20. The Court finds that the evidence produced to establish damages was somewhat questionable and speculative, and, as acknowledged by Dr. Allen, he "estimated" what the Physician II salary would be "out of [his] past experience" as Acting Physician II. Furthermore, Dr. Allen acknowledged that his estimated future earnings were "for a projected salary" based on his current position. The Court finds that his projected salaries are speculative and unsubstantiated, and further finds that, by the year 2000, Dr. Allen's salary in his new position should be commensurate with what he would have been earning at Halawa had he not resigned. As a result of the foregoing, the Court [**73] finds that Dr. Allen is entitled to damages in the amount of $ 111,000.00. Specifically, the Court concludes that Dr. Allen is entitled to damages for: (1) lost wages in the amount of $ 51,000.00 for 1997, $ 20,000.00 for 1998, and $ 20,000.00 for 1999; n2 (2) emotional distress, humiliation and embarrassment in the amount of $ 10,000.00; and (3) loss of reputation in the amount of $ 10,000.00.

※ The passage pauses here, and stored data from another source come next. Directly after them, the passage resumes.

(* ===== verification/Granularity.v ===== *)
(** * Uninterrupted handlers as schedules of accesses

    The machine of MultiCore.v runs a handler of src/src/hypervisor.rs without
    interruption; the machine of Concurrent.v one access at a time.  Each step
    of the first is a schedule of the second. *)

From Stdlib Require Import ZArith Lia.
From stdpp Require Import base tactics list gmap strings numbers.
From S2P Require Import Prelude MemoryAccess SimpleMap Stage2 Exceptions HvcResponse Pagetable.
From S2P Require Import Platform Qemu Sysregs World Hypervisor Safety Entry Aborts QemuSystem Guest.
From S2P Require Import MultiCore Prog Concurrent Returning.

#[local] Open Scope Z_scope.

Section Coarse.
Context {PT : PageTable} {SA : SmcccArch} {PLAT : Platform}.
Context {SYS : ArmSysregs} {PSCI : ArmPsci} {DEC : PsciDecoder} {FW : Firmware}.
Context (is_ram : Z -> bool).

(** A program without [eret_to_el1]. *)
Fixpoint no_eret {A} (p : Prog A) : Prop :=
  match p with
  | PLeave l => l = NoReturn
  | POp X o k => forall x, no_eret (k x)
  | _ => True
  end.

Lemma no_eret_bind {A B} (p : Prog A) (f : A -> Prog B) :
  no_eret p -> (forall a, no_eret (f a)) -> no_eret (p ≫= f).
Proof.
  induction p as [a|msg|l|X o k IH]; intros Hp Hf; simpl in *; try done. intros x. by apply IH.
Qed.
Lemma no_eret_ret {A} (a : A) : no_eret (mret a).
Proof. done. Qed.
Lemma no_eret_lift {A} (o : outcome A) : no_eret (plift o).
Proof. by destruct o. Qed.
Lemma no_eret_access {X} (o : op X) : no_eret (access o).
Proof. done. Qed.
Lemma no_eret_panic {A} msg : no_eret (A := A) (PPanic msg).
Proof. done. Qed.
Hint Resolve no_eret_ret no_eret_lift no_eret_access no_eret_panic : walk.

Lemma handle_no_eret s : no_eret (handle_sync_lower_prog s).
Proof.
  unfold handle_sync_lower_prog, try_memory_access_handler_prog, emulate_read_prog,
    emulate_write_prog, inject_data_abort_prog, handle_call_prog, try_handle_psci_prog,
    handle_psci_prog, psci_cpu_on_prog, psci_cpu_suspend_prog. walk_with @no_eret_bind.
Qed.

Lemma run_no_eret {A} (p : Prog A) w l w' : no_eret p -> run p w = Leaves l w' -> l = NoReturn.
Proof.
  revert w. induction p as [a|msg|l0|X o k IH]; intros w Hp; simpl; try done.
  - by intros [= <- _].
  - destruct (op_sem o w) eqn:E; [apply IH, Hp|done|]. intros [= <- _]. by eapply op_leaves.
Qed.

(** The core after an uninterrupted run. *)
Definition run_core (r : run_result GuestRegisterState) : option (mode * sysregs) :=
  match r with
  | Done s w => Some (Guest s, w_sysregs w)
  | Panics _ _ => None
  | Leaves l w => after_leave l (w_sysregs w) w
  end.

Lemma with_sysregs_id (w : World) : with_sysregs w (w_sysregs w) = w.
Proof. by destruct w. Qed.

(** One core in RITM, scheduled alone, makes the uninterrupted run.  Its
    registers need not be loaded if it starts with an access. *)
Definition is_access (p : Prog GuestRegisterState) : bool :=
  match p with POp _ _ _ => true | _ => false end.

Lemma run_alone p i regs F :
  let w := with_sysregs (fm_world F) regs in
  fm_cores F !! i = Some (Ritm p, regs) -> (is_access p = true \/ fm_world F = w) ->
  (fm_lock F = None \/ fm_lock F = Some i) -> locks (bool_decide (fm_lock F = Some i)) false p ->
  exists n, ritm_steps n F
    (mkF (partial_alter (fun _ => run_core (run p w)) i (fm_cores F)) (world_of (run p w)) None (fm_mem F)).
Proof.
  revert regs F. induction p as [s|msg|l|X o k IH]; intros regs F w Hi Hw Hl Hlk.
  1-3: exists 1%nat; destruct Hw as [|Hw]; [done|]; assert (Hn : fm_lock F = None)
    by (destruct Hl as [|Hl]; [done|]; by rewrite bool_decide_eq_true_2 in Hlk);
    eapply ritm_steps_S; [exact Hi|reflexivity|]; simpl; rewrite <- Hn; fold w; rewrite <- Hw;
    replace regs with (w_sysregs (fm_world F)) by (by rewrite Hw); apply ritm_steps_O.
  destruct Hlk as [Hret Hlk]. clear Hw.
  assert (Hb : blocked o (fm_lock F) = false).
  { unfold blocked. destruct (lock_effect o) as [[]|]; [|done..].
    destruct Hl as [Hl|Hl]; rewrite Hl; [done|].
    destruct Hlk as [Hlk _]. by rewrite bool_decide_eq_true_2 in Hlk. }
  assert (Hstop : (forall x w', op_sem o w <> Done x w') -> fm_lock F = None).
  { intros Hno. destruct Hl as [|Hl]; [done|]. rewrite bool_decide_eq_true_2 in Hret by done.
    destruct (op_returns o w (Hret eq_refl)) as (x & w' & E). by destruct (Hno x w'). }
  simpl run. destruct (op_sem o w) as [x w'|msg w'|l w'] eqn:E.
  - set (F1 := mkF (<[i := (Ritm (k x), w_sysregs w')]> (fm_cores F)) w' (next_lock i o (fm_lock F)) (fm_mem F)).
    destruct (IH x (w_sysregs w') F1) as [n Hn].
    + simpl. by rewrite lookup_insert_eq.
    + right. simpl. by rewrite with_sysregs_id.
    + simpl. unfold next_lock. destruct (lock_effect o) as [[]|]; auto.
    + simpl. unfold next_lock. destruct (lock_effect o) as [[]|]; [..|done].
      * rewrite bool_decide_eq_true_2 by done. apply Hlk.
      * rewrite bool_decide_eq_false_2 by done. apply Hlk.
    + exists (S n). eapply ritm_steps_S; [exact Hi|simpl; rewrite Hb; fold w; rewrite E; reflexivity|].
      unfold F1 in Hn. simpl in Hn. by rewrite with_sysregs_id, partial_alter_insert_eq in Hn.
  - exists 1%nat. eapply ritm_steps_S; [exact Hi|simpl; rewrite Hb; fold w; rewrite E; reflexivity|].
    simpl. unfold set_fcore, set_fworld. simpl. rewrite Hstop by done. apply ritm_steps_O.
  - exists 1%nat. eapply ritm_steps_S; [exact Hi|simpl; rewrite Hb; fold w; rewrite E; reflexivity|].
    simpl. unfold set_fcore, set_fworld. simpl. rewrite Hstop by done. apply ritm_steps_O.
Qed.

(** The machine of MultiCore.v as one of this file: no core is in RITM. *)
Definition fine_of (M : mmachine) : fmachine :=
  mkF ((fun c => (Guest c.1, c.2)) <$> mm_cores M) (mm_world M) None (mm_mem M).

(** What a run of RITM is for the guest. *)
Definition run_gresult (r : run_result GuestRegisterState) (mem : memory) : gresult :=
  match r with
  | Done s w => Runs (mkG s w mem)
  | Panics _ w => Stops w mem
  | Leaves (EretToEl1 x0 x1 x2 x3) w => Runs (mkG (entry_frame x0 x1 x2 x3 w) w mem)
  | Leaves NoReturn w => Stops w mem
  end.

Lemma trap_run s regs g :
  trap s regs g = run_gresult (run (handle_sync_lower_prog s) (with_sysregs (g_world g) regs)) (g_mem g).
Proof.
  unfold trap. rewrite <- (handle_sync_lower_implements s).
  destruct (run _ _) as [| |l w] eqn:E; [done..|].
  apply run_no_eret in E; [by subst|apply handle_no_eret].
Qed.

Lemma enter_run p m g :
  implements p m ->
  enter (m (g_world g)) (g_mem g) =
  run_gresult (run (no_return p) (with_sysregs (g_world g) (w_sysregs (g_world g)))) (g_mem g).
Proof.
  intros H. rewrite (run_no_return p m _ H), with_sysregs_id. by destruct (m (g_world g)) as [[]| |[] ?].
Qed.

Lemma gstep_run a g :
  gstep is_ram a g = match guest_next is_ram a g with
                     | inl g' => Runs g'
                     | inr (p, regs) => run_gresult (run p (with_sysregs (g_world g) regs)) (g_mem g)
                     end.
Proof.
  destruct a as [w sx r64 rt ipa va dev|w r64 rt ipa va|smc|esr|s' regs'|arg entry|]; unfold gstep, guest_next.
  - destruct (negb _); [done|]. destruct (mapped g ipa); [done|]. apply trap_run.
  - destruct (negb _); [done|]. destruct (mapped g ipa); [done|]. apply trap_run.
  - apply trap_run.
  - apply trap_run.
  - done.
  - apply enter_run, entry_point_el1_implements.
  - apply enter_run, restore_from_suspend_implements.
Qed.

(** [put_back] of MultiCore.v, seen from here. *)
Lemma fine_of_put_back i r mem M :
  fine_of (put_back i (run_gresult r mem) M) =
  mkF (partial_alter (fun _ => run_core r) i (fm_cores (fine_of M))) (world_of r) None mem.
Proof.
  destruct r as [s w|msg w|[x0 x1 x2 x3|] w]; simpl; unfold fine_of; simpl;
    by rewrite ?fmap_insert, ?fmap_delete.
Qed.

(** One access, scheduled; what RITM stores in its image is left out. *)
Definition no_stores : own_stores := fun _ _ => [].
Definition fsteps : fmachine -> fmachine -> Prop :=
  rtc (fun F F' => exists e, F' = fstep is_ram no_stores e F).

Lemma ritm_steps_fsteps n F F' : ritm_steps n F F' -> fsteps F F'.
Proof.
  induction 1 as [F|n i p regs F F1 F2 Hi Hn _ IH]; [apply rtc_refl|].
  eapply rtc_l; [|exact IH]. exists (FRitm i). simpl. rewrite Hi, Hn. by destruct F1.
Qed.

(** A core of [M] enters RITM and is scheduled alone until it is back. *)
Lemma fine_of_program i p regs M :
  locks false false p -> is_access p = true ->
  fsteps (set_fcore i (Some (Ritm p, regs)) (fine_of M))
    (fine_of (put_back i (run_gresult (run p (with_sysregs (mm_world M) regs)) (mm_mem M)) M)).
Proof.
  intros Hlk Hp. rewrite fine_of_put_back.
  destruct (run_alone p i regs (set_fcore i (Some (Ritm p, regs)) (fine_of M))) as [n Hn].
  - simpl. by rewrite lookup_partial_alter_eq.
  - by left.
  - by left.
  - done.
  - apply (ritm_steps_fsteps n). simpl in Hn. by rewrite partial_alter_partial_alter_eq in Hn.
Qed.

Lemma guest_next_program a g p regs :
  guest_next is_ram a g = inr (p, regs) -> locks false false p /\ is_access p = true.
Proof.
  intros [[s ->]|[k ->]]%guest_next_prog.
  - split; [apply locks_handle_sync_lower|done].
  - split; [apply wakeup_locks|by destruct k].
Qed.

Lemma mstep_fsteps e M : fsteps (fine_of M) (fine_of (mstep is_ram e M)).
Proof.
  destruct e as [i a|i s regs k]; simpl; destruct (mm_cores M !! i) as [[s0 regs0]|] eqn:Hi;
    try apply rtc_refl.
  - assert (Hf : fm_cores (fine_of M) !! i = Some (Guest s0, regs0)) by (simpl; by rewrite lookup_fmap, Hi).
    eapply rtc_l; [by exists (FAct i a)|]. simpl. simpl in Hf. rewrite Hf.
    rewrite gstep_run. change (fseen s0 regs0 (fine_of M)) with (seen_by (s0, regs0) M).
    destruct (guest_next is_ram a (seen_by (s0, regs0) M)) as [g|[p regs']] eqn:E.
    + unfold fine_of. simpl. rewrite fmap_insert. apply rtc_refl.
    + apply guest_next_program in E as [Hlk Hp]. by apply (fine_of_program i p regs' M).
  - eapply rtc_l; [by exists (FWake i regs k)|]. simpl. rewrite lookup_fmap, Hi. simpl.
    rewrite gstep_run. destruct k as [arg entry|].
    + exact (fine_of_program i (wakeup_prog (WakeStart arg entry)) regs M (wakeup_locks _) eq_refl).
    + exact (fine_of_program i (wakeup_prog WakeResume) regs M (wakeup_locks _) eq_refl).
Qed.
End Coarse.

(** ** Properties *)

(** The machine of uninterrupted handlers is a part of this one: each of its
    steps, with the whole of [handle_sync_lower], [entry_point_el1] or
    [restore_from_suspend] in it, is a schedule of single accesses from the
    same state to the same state. *)
Theorem handlers_are_schedules {PT : PageTable} {SA : SmcccArch} {PLAT : Platform}
    {SYS : ArmSysregs} {PSCI : ArmPsci} {DEC : PsciDecoder} {FW : Firmware} is_ram e M :
  fsteps is_ram (fine_of M) (fine_of (mstep is_ram e M)).
Proof. apply mstep_fsteps. Qed.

n2 Neither party submitted any evidence or testimony concerning discounting future earnings. Should either party consider a discount appropriate for the value of Dr. Allen's unearned 1999 income, such party may submit, within twenty (20) days, data for an appropriate discount, and the other party may submit any opposition within seven (7) days thereafter.

21. With regard to overtime pay, the Court finds that Dr. Allen's projection for overtime was totally unsubstantiated and speculative. Dr. Allen acknowledged at trial that his overtime projections were "a guesstimate, at most," and that, in fact, he received very little [**74] overtime in 1996, since "Dr. Taniguchi wouldn't approve overtime." Consequently, the Court finds that Dr. Allen has failed to establish any loss of overtime pay.

22. The purpose of punitive damages is not to compensate a plaintiff, but rather, to punish a defendant "for aggravated or outrageous misconduct and to deter the defendant and others from similar conduct in the future." Masaki v. General Motors Corp., 71 Haw. 1, 6, 780 P.2d 566 (1989). In order to recover punitive damages:

the plaintiff must prove by clear and convincing evidence that the defendant has acted wantonly or oppressively or with such malice as implies a spirit of mischief or criminal indifference to civil obligations, or where there has been some wilful misconduct or that entire want of care which would raise the presumption [*1241] of a conscious indifference to consequences.

Kunewa v. Joshua, 83 Haw. 65, 73, 924 P.2d 559 (1996). The Hawaii Supreme Court has instructed that "the proper measurement of punitive damages should be the degree of malice, oppression, or gross negligence which forms the basis for the award and the amount of money required to punish the defendant. [**75] . . ." Kang v. Harrington, 59 Haw. 652, 663, 587 P.2d 285 (1978). The Court finds that punitive damages are not warranted in this case, because Defendants' conduct, while inappropriate, did not rise to the level of egregiousness required to justify such an award.

23. "In any action or proceeding to enforce a provision of section[] . . . 1983. . . , the court, in its discretion, may allow the prevailing party . . . a reasonable attorney's fee as part of the costs." 42 U.S.C. § 1988(b). The Court finds that Plaintiff is entitled to reasonable attorneys' fees and costs reasonably incurred in the prosecution of this case and Plaintiff may file a post-trial motion accordingly.

24. Where appropriate, findings of fact shall operate as conclusions of law, and conclusions of law shall operate as findings of fact.


DATED: Honolulu, Hawaii, JUL 15 1999.